# NIPS 2009 — Day 2

Here are a few papers that interested me on the Tuesday of NIPS 2009.

• T1: Kernels and learning curves for Gaussian process regression on random graphs (Peter Sollich, Matthew Urry, Camille Coti). Gaussian processes (GPs) are generally used with continuous inputs. This paper defines a covariance function (kernel) on the vertices of a tree and shows how we can use a GP to regress on those constructions. The idea of the kernel is simple: $k(x,y)$ is proportional to the probability of jumping from vertex x to vertex y under a random walk on the tree edges. The current results have been applied to random graphs with constant vertex degree, but in principle this can be applied to any graph type. [Paper]
• T29: Parallel Inference for Latent Dirichlet Allocation on Graphics Processing Units (Feng Yan, Ningyi Xu, Yuan Qi). The authors explain how to efficiently carry out Latent Dirichlet Allocation on a GPU. They obtain speedups ranging from 25x to 200x with the particular GPU model they used. They also present a streaming version of the algorithm that does not require all data to lie within video memory (=1GB on their card). This potentially could be interesting for other non-parametric Bayesian models as well. [Paper]
• T42: A General Projection Property for Distribution Families (Yao-Liang Yu, Yuxi Li, Dale Schuurmans, Csaba Szepesvari). Proof of a theoretical result on projection of distributions. What is interesting, and applies to portfolio management, is that portfolio optimization under “worst-case Value-at-Risk” and “Conditional Value-at-Risk” (expected shortfall) both result in identical portfolios. This should be studied more deeply. [Paper]

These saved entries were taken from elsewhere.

(** C33 (a client disconnects).  Disconnecting never fails.  The client is removed
    from the interests of every query; queries it alone was interested in lose
    their entry and their shutdown handle, and exactly the buttons of those
    handles are pressed.  Everything else, the domain included, is as before. *)
Theorem disconnect_client_spec self client :
  ∃ self' pressed, Server_disconnect_client self client = (self', Ok tt, pressed) ∧
    internal self' = internal self ∧
    (∀ n, interests self' !! n = interests self !! n ≫= without client) ∧
    (∀ n, query_handles self' !! n =
       if abandoned self client n then None else query_handles self !! n) ∧
    (∀ b, b ∈ pressed ↔ ∃ n h, abandoned self client n = true ∧
       query_handles self !! n = Some h ∧ b ∈ shutdown_buttons h).
Proof.
  unfold Server_disconnect_client.
  destruct (uninterest_all_spec self client (map_to_list (interests self)).*1)
    as (self' & pressed & Heq & [Hint _ Hi Hh Hp]); [apply NoDup_fst_map_to_list|].
  assert (∀ n, n ∉ (map_to_list (interests self)).*1 → interests self !! n = None) as Hnone.
  { intros n Hn. destruct (interests self !! n) as [ts|] eqn:E; [|done]. exfalso. apply Hn.
    apply list_elem_of_fmap. exists (n, ts). by rewrite elem_of_map_to_list. }
  exists self', pressed. split_and!; [done|done|..].
  - intros n. rewrite Hi. case_decide as Hn; [done|]. by rewrite (Hnone n Hn).
  - intros n. rewrite Hh. case_decide as Hn; [done|]. unfold abandoned. by rewrite (Hnone n Hn).
  - intros b. rewrite Hp. split; [naive_solver|]. intros (n & h & Ha & Hl & Hb). exists n, h.
    split_and!; try done. destruct (decide (n ∈ (map_to_list (interests self)).*1)) as [|Hn]; [done|].
    unfold abandoned in Ha. by rewrite (Hnone n Hn) in Ha.
Qed.
End clients.

(** ** Attributes *)
Section attributes.
Context `{EV : ExternValues, DF : Differential, SI : SetIteration}.
Context {T : Type} `{EqDecision T, PL : PartialOrderLaws T, LT : LatticeT T, TM : !Timely T}.
Context `{OT : Ord T, RW : Rewind T, DT : DefaultT T, TR : !Traces T}.
Context {Token : Type} `{Countable Token}.
Context (last_write_wins : Collection (Value * Value) Z → Collection (Value * Value) Z).
Context (into_time : T → Time).
Implicit Types (s : ScopedDomain T Rule) (cfg : AttributeConfig) (d : Domain T Rule).

(** What the installation of indices and slack leaves alone. *)
Record same_base s s' : Prop := {
  base_raw : raw s' = raw s;
  base_namespace : namespace (domain s') = namespace (domain s);
  base_epoch : now_at (domain s') = now_at (domain s);
  base_sessions : input_sessions (domain s') = input_sessions (domain s);
  base_sources : probed_source_count (domain s') = probed_source_count (domain s);
  base_attributes : dom (attributes (domain s')) = dom (attributes (domain s));
  base_propose : forward_propose (domain s') = forward_propose (domain s);
  base_rules : rules (domain s') = rules (domain s)
}.

#[export] Instance same_base_preorder : PreOrder same_base.
Proof. split; [by intros s|]. intros s1 s2 s3 [] []. split; congruence. Qed.

Lemma query_support_doms s qs s' :
  Scoped_ok s → Scoped_with_query_support s qs = Ret s' →
  same_base s s' ∧
  dom (forward_count (domain s')) = dom (forward_count (domain s)) ∪
    (if bool_decide (qs = AdaptiveWCO) then dom (forward_propose (domain s)) else ∅) ∧
  dom (forward_validate (domain s')) = dom (forward_validate (domain s)) ∪
    (if cmp_le Delta qs then dom (forward_propose (domain s)) else ∅) ∧
  reverse_count (domain s') = reverse_count (domain s) ∧
  reverse_propose (domain s') = reverse_propose (domain s) ∧
  reverse_validate (domain s') = reverse_validate (domain s).
Proof.
  intros Hok. unfold Scoped_with_query_support. intros Hs. apply obind_Ret in Hs as (mc & Hmc & Hs).
  apply obind_Ret in Hs as (mv & Hmv & Hs). injection Hs as <-. split; [done|]. simpl. rewrite !dom_extend.
  split; [f_equal; revert Hmc; case_bool_decide; [apply map_traverse_dom|by intros [= <-]]|].
  split; [f_equal; revert Hmv; destruct (cmp_le _ _); [apply map_traverse_dom|by intros [= <-]]|]. done.
Qed.

Lemma reverse_indices_doms s s' :
  Scoped_with_reverse_indices s = Ret s' →
  same_base s s' ∧ forward_count (domain s') = forward_count (domain s) ∧
  forward_validate (domain s') = forward_validate (domain s) ∧
  dom (reverse_count (domain s')) = dom (reverse_count (domain s)) ∪ dom (forward_count (domain s)) ∧
  dom (reverse_propose (domain s')) = dom (reverse_propose (domain s)) ∪ dom (forward_propose (domain s)) ∧
  dom (reverse_validate (domain s')) =
    dom (reverse_validate (domain s)) ∪ dom (forward_validate (domain s)).
Proof.
  unfold Scoped_with_reverse_indices. intros Hs. apply obind_Ret in Hs as (mc & Hmc & Hs).
  apply obind_Ret in Hs as (mp & Hmp & Hs). apply obind_Ret in Hs as (mv & Hmv & Hs). injection Hs as <-.
  split; [done|]. simpl. rewrite !dom_extend. unfold install_index in *.
  by rewrite (map_traverse_dom _ _ _ Hmc), (map_traverse_dom _ _ _ Hmp), (map_traverse_dom _ _ _ Hmv).
Qed.

Definition slack_ok_for cfg : Prop :=
  ∀ slack, trace_slack cfg = Some slack → is_panic (from_time (T := T) slack) = false.

(** The optional indices of an attribute. *)
Definition counts cfg : bool :=
  bool_decide (input_semantics cfg ≠ LastWriteWins) && bool_decide (query_support cfg = AdaptiveWCO).
Definition validates cfg : bool :=
  bool_decide (input_semantics cfg ≠ LastWriteWins) && cmp_le Delta (query_support cfg).
Definition reversed cfg : bool := bool_decide (index_direction cfg = Both).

• T44: Linear-time Algorithms for Pairwise Statistical Problems (Parikshit Ram, Dongryeol Lee, William March, Alexander Gray). One of the bottlenecks to applying SVMs and Gaussian Processes (GPs) lies in the requirement to compute the kernel matrix, namely the matrix of kernel evaluations between all pairs of points in the training set, which is naïvely $O(N^2)$, where N is the number of elements in the training sets. For the past few years, the group  led by Alex Gray at Georgia Tech has been working on tree-like structures to make these operations faster. In this paper, they analyze in detail the computational complexity of an algorithm introduced a few years ago, and show that pairwise tasks can be reduced to $O(N \log N)$ or even $O(N)$ in some cases. [Paper]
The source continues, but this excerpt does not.